Neurotoxic effects of polystyrene nanoplastics on memory and microglial activation: Insights from in vivo and in vitro studies

• Published in: The Science of the total environment Vol. 924; p. 171681
• Main Authors: Paing, Yunn Me Me, Eom, Yunkyung, Song, Gyeong Bae, Kim, Bokyung, Choi, Myung Gil, Hong, Sungguan, Lee, Sung Hoon
• Format: Journal Article
• Language: English
• Published: Netherlands Elsevier B.V 10.05.2024
• Subjects: Animals; Cognitive deficits; Internalization; Mice; Microglia; Microplastics - metabolism; Neuroinflammation; Neurons; Plastics - metabolism; Polystyrene nanoplastics; Polystyrenes - metabolism; Polystyrenes - toxicity; Neuroinflammation; Cognitive deficits; Polystyrene nanoplastics; Internalization; Microglia
• ISSN: 0048-9697; 1879-1026
• DOI: 10.1016/j.scitotenv.2024.171681

Nanoplastics, arising from the fragmentation of plastics into environmental pollutants and specialized commercial applications, such as cosmetics, have elicited concerns due to their potential toxicity. Evidence suggests that the oral ingestion of nanoplastics smaller than 100 nm may penetrate the brain and induce neurotoxicity. However, comprehensive research in this area has been hampered by technical challenges associated with the detection and synthesis of nanoplastics. This study aimed to bridge this research gap by successfully synthesizing fluorescent polystyrene nanoplastics (PSNPs, 30–50 nm) through the incorporation of IR-813 and validating them using various analytical techniques. We administered PSNPs orally (10 and 20 mg/kg/day) to mice and observed that they reached brain tissues and induced cognitive dysfunction, as measured by spatial and fear memory tests, while locomotor and social behaviors remained unaffected. In vitro studies (200 μg/mL) demonstrated a predominant uptake of PSNPs by microglia over astrocytes or neurons, leading to microglial activation, as evidenced by immunostaining of cellular markers and morphological analysis. Transcriptomic analysis indicated that PSNPs altered gene expression in microglia, highlighting neuroinflammatory responses that may contribute to cognitive deficits. To further explore the neurotoxic effects of PSNPs mediated by microglial activation, we measured endogenous neuronal activity using a multi-electrode array in cultured hippocampal neurons. The application of conditioned media from microglia exposed to PSNPs suppressed neuronal activity, which was reversed by inhibitors of microglial activation.
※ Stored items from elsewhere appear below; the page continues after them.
(** Body of [for cycle in ft_cycles], lines 412-419. *)
Definition ft_cycle_body (form_data : FormData N) (prnt : string) (cnc : N)
    (session : list (SampleRecord N T)) (cycle : Z)
    : list (SampleRecord N T) :=
  let micro_label := str cycle ++ "X FT" in
  let sample :=
    create_sample_record exp_id molecule source (fd_formulation form_data)
      prnt create_date cnc micro_label micro_label (CStr "") "" "" "" "" ""
      (str cycle) in
  (session ++ [sample])%list.

(** Body of [for form_data in ft_formulations], lines 408-419. *)
Definition ft_form_body (ft_cycles : list Z)
    (session : list (SampleRecord N T)) (form_data : FormData N)
    : list (SampleRecord N T) :=
  let prnt := if truth (fd_parent form_data) then fd_parent form_data else parent in
  let cnc := resolve_conc (fd_concentration form_data) concentration in
  fold_left (ft_cycle_body form_data prnt cnc) ft_cycles session.

(** Lines 402-422: "Generate F/T Samples". *)
Definition tab3_generate (ft_formulations : list (FormData N))
    (ft_cycles : list Z) (session_samples : list (SampleRecord N T))
    : notice * list (SampleRecord N T) :=
  if negb (py_all [exp_id; molecule; source; parent])
  then (NoticeError MSG_required, session_samples)
  else if negb (list_truth ft_formulations) || negb (list_truth ft_cycles)
  then (NoticeError "Please add formulations and cycles", session_samples)
  else
    let session_samples :=
      fold_left (ft_form_body ft_cycles) ft_formulations session_samples in
    (NoticeSuccess
       ("✅ Generated "
        ++ str (Z.of_nat (List.length ft_formulations)
                * Z.of_nat (List.length ft_cycles))%Z
        ++ " F/T samples!"),
     session_samples).

(** Lines 465-504: "Generate Transportation Samples"; [None] is the
    [KeyError] of the dictionary lookup. *)
Definition tab4_click (tr_formulations : list (FormData N))
    (surfactants : list string) (session_samples : list (SampleRecord N T))
    : option (notice * list (SampleRecord N T)) :=
  if negb (py_all [exp_id; molecule; source; parent])
  then Some (NoticeError MSG_required, session_samples)
  else if negb (list_truth tr_formulations)
  then Some (NoticeError "Please add at least one formulation", session_samples)
  else
    match tab4_generate exp_id molecule source parent create_date concentration
            tr_formulations surfactants session_samples with
    | Some session_samples =>
        Some (NoticeSuccess "✅ Generated transportation samples!",
              session_samples)
    | None => None
    end.

End Tabs.

(** ** The session state and [clear_all]

    The session state is used as a dictionary: keys in insertion order, one
    entry per key.  A value is the sample list or a widget's value. *)

Inductive session_value (R W : Type) : Type :=
| SamplesValue (samples : list R)
| WidgetValue (w : W).

Arguments SamplesValue {R W} samples.
Arguments WidgetValue {R W} w.

Section Session.

Context {V : Type}.

Fixpoint state_get (s : list (string * V)) (key : string) : option V :=
  match s with
  | [] => None
  | (k, v) :: s' => if k =? key then Some v else state_get s' key
  end.

(** [s[key] = v]: the entry is replaced in place, or added at the end. *)
Fixpoint state_set (s : list (string * V)) (key : string) (v : V)
    : list (string * V) :=
  match s with
  | [] => [(key, v)]
  | (k, v') :: s' =>
      if k =? key then (k, v) :: s' else (k, v') :: state_set s' key v
  end.

(** [del s[key]] *)
Fixpoint state_del (s : list (string * V)) (key : string) : list (string * V) :=
  match s with
  | [] => []
  | (k, v) :: s' =>
      if k =? key then state_del s' key else (k, v) :: state_del s' key
  end.

Definition state_keys (s : list (string * V)) : list string := map fst s.

End Session.

(** [clear_all], lines 38-43. *)
Definition clear_all {R W : Type} (session_state : list (string * session_value R W))
    : list (string * session_value R W) :=
  let session_state := state_set session_state "samples" (SamplesValue []) in
  fold_left (fun state key =>
      if negb (key =? "samples") then state_del state key else state)
    (state_keys session_state) session_state.

(** ** Whitespace at the ends of a text *)

Definition starts_with_space (s : string) : bool :=
  match s with
  | EmptyString => false
  | String a r1 =>
      is_space1 a
      || match r1 with
         | EmptyString => false
         | String b r2 =>
             is_space2 a b
             || match r2 with
                | EmptyString => false
                | String c _ => is_space3 a b c
                end
         end
  end.

(** The same test on the reversed bytes. *)
Definition starts_with_space_rev (s : string) : bool :=
  match s with
  | EmptyString => false
  | String a r1 =>
      is_space1 a
      || match r1 with
         | EmptyString => false
         | String b r2 =>
             is_space2 b a
             || match r2 with
                | EmptyString => false
                | String c _ => is_space3 c b a
                end
         end
  end.

Definition ends_with_space (s : string) : bool :=
  starts_with_space_rev (string_rev s).

(** * Proofs *)

(** ** Strings *)

Lemma string_app_nil_r (s : string) : s ++ "" = s.
Proof. induction s as [|a s IH]; simpl; [reflexivity|now rewrite IH]. Qed.

Lemma string_app_assoc (s1 s2 s3 : string) : (s1 ++ s2) ++ s3 = s1 ++ s2 ++ s3.
Proof. induction s1 as [|a s1 IH]; simpl; [reflexivity|now rewrite IH]. Qed.

Lemma string_length_app (s1 s2 : string) :
  String.length (s1 ++ s2) = (String.length s1 + String.length s2)%nat.
Proof. induction s1 as [|a s1 IH]; simpl; [reflexivity|now rewrite IH]. Qed.

(** ** Lists and loops *)

Lemma fold_left_appending {A B : Type} (f : list B -> A -> list B)
    (g : A -> list B) :
  (forall acc x, f acc x = (acc ++ g x)%list) ->
  forall l acc, fold_left f l acc = (acc ++ flat_map g l)%list.
Proof.
  intros Hf l; induction l as [|x l IH]; intros acc; simpl.
  - now rewrite app_nil_r.
  - rewrite IH, Hf, <- app_assoc. reflexivity.
Qed.

Lemma guarded_index {A : Type} (l : list A) (i : nat) (d : A) :
  (if (i <? List.length l)%nat then nth i l d else d) = aligned l i d.
Proof.
  unfold aligned.
  destruct (Nat.ltb_spec i (List.length l)) as [Hlt|Hge].
  - destruct (nth_error l i) eqn:E.
    + now apply nth_error_nth.
    + apply nth_error_None in E. lia.
  - apply nth_error_None in Hge. now rewrite Hge.
Qed.

Lemma guarded_cell (matrix : list (list bool)) (i j : nat) :
  (i <? List.length matrix)%nat && (j <? List.length (nth i matrix []))%nat
    && nth j (nth i matrix []) false
  = cell_selected matrix i j.
Proof.
  unfold cell_selected.
  destruct (Nat.ltb_spec i (List.length matrix)) as [Hi|Hi]; simpl.
  - destruct (nth_error matrix i) as [row|] eqn:E.
    + rewrite (nth_error_nth _ _ [] E).
      pose proof (guarded_index row j false) as G. unfold aligned in G.
      destruct (Nat.ltb_spec j (List.length row)); simpl.
      * exact G.
      * exact G.
    + apply nth_error_None in E. lia.
  - apply nth_error_None in Hi. now rewrite Hi.
Qed.

Lemma py_range_shift (n : Z) :
  map (fun k => (k + 1)%Z) (py_range n) = one_to n.
Proof.
  unfold py_range, one_to. rewrite map_map, <- seq_shift, map_map.
  apply map_ext. intros k. lia.
Qed.

Lemma enumerate_from_nth {A : Type} (l : list A) :
  forall start i x,
    In (i, x) (enumerate_from start l) <->
    (start <= i)%nat /\ nth_error l (i - start) = Some x.
Proof.
  induction l as [|y l IH]; intros start i x; simpl.
  - split; [tauto|]. intros [_ H]. destruct (i - start)%nat; discriminate.
  - rewrite IH. split.
    + intros [E|[Hle Hn]].
      * inversion E; subst. rewrite Nat.sub_diag. auto.
      * split; [lia|]. replace (i - start)%nat with (S (i - S start)) by lia.
        exact Hn.
    + intros [Hle Hn]. destruct (i - start)%nat as [|m] eqn:E.
      * left. inversion Hn; subst. f_equal. lia.
      * right. split; [lia|]. replace (i - S start)%nat with m by lia.
        exact Hn.
Qed.

Lemma enumerate_nth {A : Type} (l : list A) (i : nat) (x : A) :
  In (i, x) (enumerate l) <-> nth_error l i = Some x.
Proof.
  unfold enumerate. rewrite enumerate_from_nth, Nat.sub_0_r.
  split; [tauto|]. split; [lia|assumption].
Qed.

Lemma enumerate_from_snd {A : Type} (l : list A) :
  forall start, map snd (enumerate_from start l) = l.
Proof.
  induction l as [|x l IH]; intros start; simpl; [reflexivity|].
  now rewrite IH.
Qed.

Lemma map_flat_map {A B C : Type} (f : B -> C) (g : A -> list B) (l : list A) :
  map f (flat_map g l) = flat_map (fun x => map f (g x)) l.
Proof.
  induction l as [|x l IH]; simpl; [reflexivity|].
  now rewrite map_app, IH.
Qed.

(** ** The loops compute the specified sequence *)

Section Unfold.

Context {N T : Type} {ON : PyObject N} {OT : PyObject T}.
Our findings offer detailed insights into the mechanisms by which nanoplastics damage the brain, particularly emphasizing the potential environmental risk factors that contribute to cognitive impairment in neurodegenerative diseases. [Display omitted] •Oral ingestion of nanoplastics (30–50 nm) induces memory impairment in adult mice.•Microglia preferentially uptake nanoplastics among brain cells.•Nanoplastic uptake induces microglial activation and inflammatory responses.•Activated microglia by nanoplastics dysregulate hippocampal neuronal activity.•Nanoplastics are potential environmental precipitants of cognitive impairment.